The project began as a doctoral thesis done under the supervision of Professors Robert Goldman and Alexander von Rospatt at the University of California, Berkeley. I owe a great debt to these scholars as well as to Sally J. Sutherland Goldman, all of whom had a profound impact on my early years of Sanskrit study. Many other teachers and colleagues have also guided me along the way, and this book would not have been possible without their support. With financial support from the German Academic Exchange Service (DAAD), I worked for two years with Professor Dr. Harunaga Isaacson of the University at Hamburg in Germany. He generously read the most important sources with me, and offered countless corrections to the texts and my translations. I am also grateful to Alexis Sanderson, who kindly guided me for three weeks in 2010, and whose comments and scholarship have had a major impact on this book. While studying Nepali on a FLAS fellowship in Kathmandu, I participated in the First International Workshop on Early Tantra and met many colleagues who remain valuable contacts to this day, including Diwakar Acharya, Dominic Goodall, Kenichi Kuranishi, Kengo Harimoto, Péter-Daniel Szanté, Gergely Hidas, Judit Torzsok, Shaman Hatley, Iain Sinclair, and S. A. S. Sarma. All of these astute scholars and unnamed others have contributed to this book in various ways: by sharing electronic texts, by feedback, and by their encouragement.
The book was initially typeset by the author using a number of free and open-source software tools based on the T¢X typesetting system: the memoir class for layout and organization, XELATEX for fonts, LEDMAC for the edition, and BIBTEX for bibliography management. Several key macros and much useful advice was provided by Somadeva Vasudeva and Dominik Wujastyk. Thanks to the Newgen production team for fine-tuning and finishing the production of this beautiful book.
The final revisions to the book were supported by family, friends, colleagues, and a few kind members of the general public via a Kick- starter crowdsourcing initiative. Backers included, in alphabetical order by surname: Jung Lan Bang, Jason Birch and Jacqueline Hargreaves, Michael Brackney, Evelyn Brooke, Dar and Jana Chehrazi, Chris Fluke, Saumya Garg, Snaman Hatley, Oliver Hellwig, Moira Hill, Ellen and Saul Lindenbaum, Jim Mallinson, Edward McCarron and the Lister Society, Mohanan CG Nair, Larissa Pickens, Garda and Glenn Robinson, Marlene Robinson and Robert Bloodgood, Kashi and Christian Royer, Florinda De Simini, Corinne Robinson Slouber, James and Katherine Slouber, John Slouber, Amy Zahn Stewart, Sthaneshwar Timalsina, Somdev Vasudeva, Dominik Wujastyk, and Chieko Yamano.
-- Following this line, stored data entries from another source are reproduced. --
Lemma shr_iter_exact p : forall m,
  0 <= m -> (2 ^ Zpos p | m) ->
  iter_pos shr_1 p (Build_shr_record m false false)
  = Build_shr_record (m / 2 ^ Zpos p) false false.
Proof.
  induction p as [p IH|p IH|]; intros m Hm [k Hk]; cbn [iter_pos].
  - rewrite pow2_xI in Hk.
    rewrite shr_1_exact; trivial; [|exists (k * (2 ^ Zpos p * 2 ^ Zpos p)); lia].
    assert (E1 : m / 2 = k * 2 ^ Zpos p * 2 ^ Zpos p).
    { subst m. replace (k * (2 * (2 ^ Zpos p * 2 ^ Zpos p)))
        with (k * 2 ^ Zpos p * 2 ^ Zpos p * 2) by lia.
      apply Z.div_mul. lia. }
    assert (P : 0 < 2 ^ Zpos p) by lia.
    assert (K : 0 <= k) by nia.
    rewrite IH; [|nia|exists (k * 2 ^ Zpos p); lia].
    assert (E2 : m / 2 / 2 ^ Zpos p = k * 2 ^ Zpos p).
    { rewrite E1. apply Z.div_mul. lia. }
    rewrite IH; [|nia|exists k; lia].
    f_equal. rewrite E2, Z.div_mul by lia.
    rewrite pow2_xI. subst m. symmetry.
    replace (k * (2 * (2 ^ Zpos p * 2 ^ Zpos p)))
      with (k * (2 * (2 ^ Zpos p * 2 ^ Zpos p))) by lia.
    apply Z.div_mul. lia.
  - rewrite pow2_xO in Hk.
    assert (P : 0 < 2 ^ Zpos p) by lia.
    assert (K : 0 <= k) by nia.
    assert (E1 : m / 2 ^ Zpos p = k * 2 ^ Zpos p).
    { subst m. replace (k * (2 ^ Zpos p * 2 ^ Zpos p))
        with (k * 2 ^ Zpos p * 2 ^ Zpos p) by lia.
      apply Z.div_mul. lia. }
    rewrite IH; [|trivial|exists (k * 2 ^ Zpos p); lia].
    rewrite IH; [|nia|exists k; lia].
    f_equal. rewrite E1, Z.div_mul by lia.
    rewrite pow2_xO. subst m. symmetry. apply Z.div_mul. lia.
  - change (2 ^ 1) with 2 in *. apply shr_1_exact; trivial. exists k; trivial.
Qed.

(** A mantissa of 53 bits followed by [n] zero bits rounds to itself. *)
Lemma binary_round_aux_exact s M n e :
  Zpos (digits2_pos M) = 53 -> 0 <= n ->
  -1074 <= e + n -> e + n <= 971 ->
  forall m, Zpos m = Zpos M * 2 ^ n ->
  binary_round_aux prec emax s (Zpos m) e loc_Exact = S754_finite s M (e + n).
Proof.
  intros HM Hn Hlo Hhi m Hm.
  pose proof (digits_bounds M) as [Hl Hu]. rewrite HM in Hl, Hu.
  assert (Hd : Zpos (digits2_pos m) = 53 + n).
  { apply digits_unique. rewrite Hm.
    replace (53 + n - 1) with (52 + n) by lia.
    rewrite !pow2_split by lia. change (53 - 1) with 52 in Hl.
    assert (0 < 2 ^ n) by lia. nia. }
  unfold binary_round_aux, shr_fexp. cbn [Zdigits2]. rewrite Hd.
  replace (fexp prec emax (53 + n + e) - e) with n
    by (unfold fexp, SpecFloat.emin, prec, emax; lia).
  cbn [shr_record_of_loc].
  assert (E1 : shr (Build_shr_record (Zpos m) false false) e n
               = (Build_shr_record (Zpos M) false false, e + n)).
  { destruct n as [|p|p]; cbn [shr]; try lia.
    - rewrite Z.add_0_r. f_equal. f_equal. rewrite Hm. cbn. lia.
    - rewrite shr_iter_exact; [|lia|exists (Zpos M); lia].
      f_equal. f_equal. rewrite Hm. apply Z.div_mul. lia. }
  rewrite E1. cbn [shr_m loc_of_shr_record round_nearest_even Zdigits2].
  rewrite HM.
  replace (fexp prec emax (53 + (e + n)) - (e + n)) with 0
    by (unfold fexp, SpecFloat.emin, prec, emax; lia).
  cbn [shr shr_record_of_loc shr_m].
  assert (E : (e + n <=? emax - prec) = true)
    by (apply Z.leb_le; unfold emax, prec; lia).
  rewrite E. reflexivity.
Qed.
I am grateful to Cynthia Read and Oxford University Press for publishing and promoting this book. The two anonymous reviewers that they selected offered excellent critical feedback that helped to improve the book in countless ways. The excellent index to the book was prepared by LS. Summer. My gratitude is also due to Owen Duffy for permission to use his photograph on the cover of this book.
I would especially like to acknowledge the enduring support of my wife, Corinne, who has seen me through the project from start to finish. She helped with everything from proofreading to translating secondary sources, and has been the prime motivator for my finishing it in a timely manner.